Every line from the beginning of the records below up to the one holding "[emLen]-byte block [em]" should be quoted exactly; leave out the rest.
GIVEN RECORDS Block Start
(** C1.  With digests that behave and memory for the work buffers: a
    message [msg] with [|msg| <= emLen - 2 * hLen - 2] is encoded into an
    [emLen]-byte block [em] that starts with a zero byte, and decoding
    [em] without its leading zero byte, or without any [j >= 1] leading
    zero bytes (the caller strips them, see section 4.3), with the same
    label and digests into a buffer of at least [|msg|] bytes returns
    [|msg|] and puts [msg] at the start of the buffer. *)
Theorem OAEP_roundtrip (sha1 : EVP_MD) (malloc : Z -> bool) (fuel : nat)
    (entropy to msg label out : list Z) (md mgf1md : option EVP_MD) :
  let hash := match md with Some m => m | None => sha1 end in
  let mgf_hash := match mgf1md with Some m => m | None => hash end in
  let hLen := EVP_MD_size hash in
  let emLen := Z.of_nat (length to) in
  let mLen := Z.of_nat (length msg) in
  md_ok hash -> md_ok mgf_hash ->
  malloc (emLen - 1 - hLen) = true ->
  malloc (emLen - 1 - hLen + (emLen - 1)) = true ->
  hLen <= Z.of_nat (length entropy) ->
  (Z.to_nat emLen <= fuel)%nat ->
  mLen <= emLen - 2 * hLen - 2 ->
  mLen <= Z.of_nat (length out) ->
  exists em,
    RSA_padding_add_PKCS1_OAEP_mgf1 sha1 malloc fuel entropy to msg label
      md mgf1md
    = Some {| ret := 1; reason := None; to_after := em |}
    /\ firstn 1 em = [0]
    /\ forall j, (1 <= j)%nat -> firstn j em = repeat 0 j ->
       RSA_padding_check_PKCS1_OAEP_mgf1 sha1 malloc fuel out (skipn j em)
         emLen label md mgf1md
       = Some {| ret := mLen; reason := None;
                 to_after := msg ++ skipn (length msg) out |}.
Proof.
  intros hash mgf_hash hLen emLen mLen Hh Hm Hmal1 Hmal2 Hent Hfuel Hfit
    Hout.
  assert (Hpos : 0 < hLen) by apply Hh.
  set (seed := firstn (Z.to_nat hLen) entropy).
  assert (Lseed : Z.of_nat (length seed) = hLen)
    by (unfold seed; rewrite length_firstn; lia).
  set (em := oaep_encode_spec hash mgf_hash msg label seed emLen).
  assert (Lem : Z.of_nat (length em) = emLen)
    by (apply oaep_encode_spec_length; assumption).
  exists em. split; [now apply encode_success|].
  split; [reflexivity|].
  intros j Hj Hzeros.
  assert (Hjem : (j <= length em)%nat).
  { apply (f_equal (@length Z)) in Hzeros.
    rewrite length_firstn, repeat_length in Hzeros. lia. }
  (* the zero-padded block is [em] without its first byte *)
  assert (Epad : oaep_pad (skipn j em) emLen = skipn 1 em).
  { unfold oaep_pad. rewrite length_skipn.
    rewrite (proj2 (Z.ltb_ge _ _)) by lia.
    assert (Eem : em = repeat 0 j ++ skipn j em)
      by (rewrite <- Hzeros; symmetry; apply firstn_skipn).
    transitivity (skipn 1 (repeat 0 j ++ skipn j em));
      [|now rewrite <- Eem].
    destruct j as [|j]; [lia|]. cbn [repeat app skipn].
    do 2 f_equal. lia. }
  rewrite decode_unmask; try assumption; try (fold hash; fold hLen; lia).
  fold hash. fold mgf_hash. fold hLen. rewrite Epad.
  rewrite (oaep_DB_encode hash mgf_hash msg label seed emLen Hh Hm Lseed Hfit
           : oaep_DB hash mgf_hash (skipn 1 em) emLen = _).
  fold hLen. fold mLen.
  set (lHash := digest_of hash label).
  assert (LlH : Z.of_nat (length lHash) = hLen) by now apply md_ok_length.
  set (ps := Z.to_nat (emLen - mLen - 2 * hLen - 2)).
  set (DB := lHash ++ repeat 0 ps ++ [1] ++ msg).
  assert (Eskip : skipn (Z.to_nat hLen) DB = repeat 0 ps ++ 1 :: msg).
  { unfold DB. rewrite skipn_app, skipn_all2 by lia.
    replace (Z.to_nat hLen - length lHash)%nat with 0%nat by lia.
    reflexivity. }
  (* label hash *)
  assert (Ecmp : timingsafe_memcmp DB lHash (Z.to_nat hLen) = 0).
  { apply timingsafe_memcmp_eq; [unfold DB; rewrite length_app; lia | lia |].
    unfold DB. rewrite firstn_app, !firstn_all2 by lia.
    replace (Z.to_nat hLen - length lHash)%nat with 0%nat by lia.
    apply app_nil_r. }
  rewrite Ecmp. cbn [Z.eqb negb orb].
  rewrite length_skipn.
  rewrite (proj2 (Z.ltb_ge _ _)) by lia.
  (* separator *)
  cbv zeta.
  rewrite scan_zeros_first_nonzero;
    [| lia | rewrite Eskip, length_app, repeat_length; cbn [length];
             unfold ps, mLen; lia].
  rewrite Eskip, first_nonzero_zeros by discriminate.
  rewrite (proj2 (Z.eqb_neq _ _)) by (unfold ps; lia).
  assert (Enth : nth (Z.to_nat (hLen + Z.of_nat ps)) DB 0 = 1).
  { unfold DB. rewrite app_nth2 by lia. rewrite app_nth2
      by (rewrite repeat_length; lia).
    rewrite repeat_length.
    replace (Z.to_nat (hLen + Z.of_nat ps) - length lHash - ps)%nat
      with 0%nat by lia.
    reflexivity. }
  rewrite Enth. cbn [Z.eqb negb orb].
  replace (emLen - 1 - hLen - (hLen + Z.of_nat ps + 1)) with mLen
    by (unfold ps; lia).
  rewrite (proj2 (Z.ltb_ge _ _)) by lia.
  do 2 f_equal.
  assert (Eload : load DB (hLen + Z.of_nat ps + 1) mLen = msg).
  { unfold load, DB.
    rewrite skipn_app, skipn_all2 by lia. cbn [app].
    rewrite skipn_app, skipn_all2 by (rewrite repeat_length; lia).
    rewrite repeat_length. cbn [app].
    replace (Z.to_nat (hLen + Z.of_nat ps + 1) - length lHash - ps)%nat
      with 1%nat by lia.
    cbn [skipn app]. apply firstn_all2. unfold mLen. lia. }
  rewrite Eload. unfold store. cbn [Z.to_nat firstn app Nat.add].
  reflexivity.
Qed.

(** *** The output buffer of the decoder *)

Lemma scan_zeros_bounds (n : nat) (db : list Z) (i : Z) :
  i <= scan_zeros n db i <= i + Z.of_nat n.
Proof.
  revert i. induction n as [|n IH]; intros i; cbn [scan_zeros]; [lia|].
  destruct (negb _); [lia|]. specialize (IH (i + 1)). lia.
Qed.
GIVEN RECORDS Block End
*SOLUTION FOR THIS EXERCISE*.
(** C1.  With digests that behave and memory for the work buffers: a
    message [msg] with [|msg| <= emLen - 2 * hLen - 2] is encoded into an
    [emLen]-byte block [em] that starts with a zero byte, and decoding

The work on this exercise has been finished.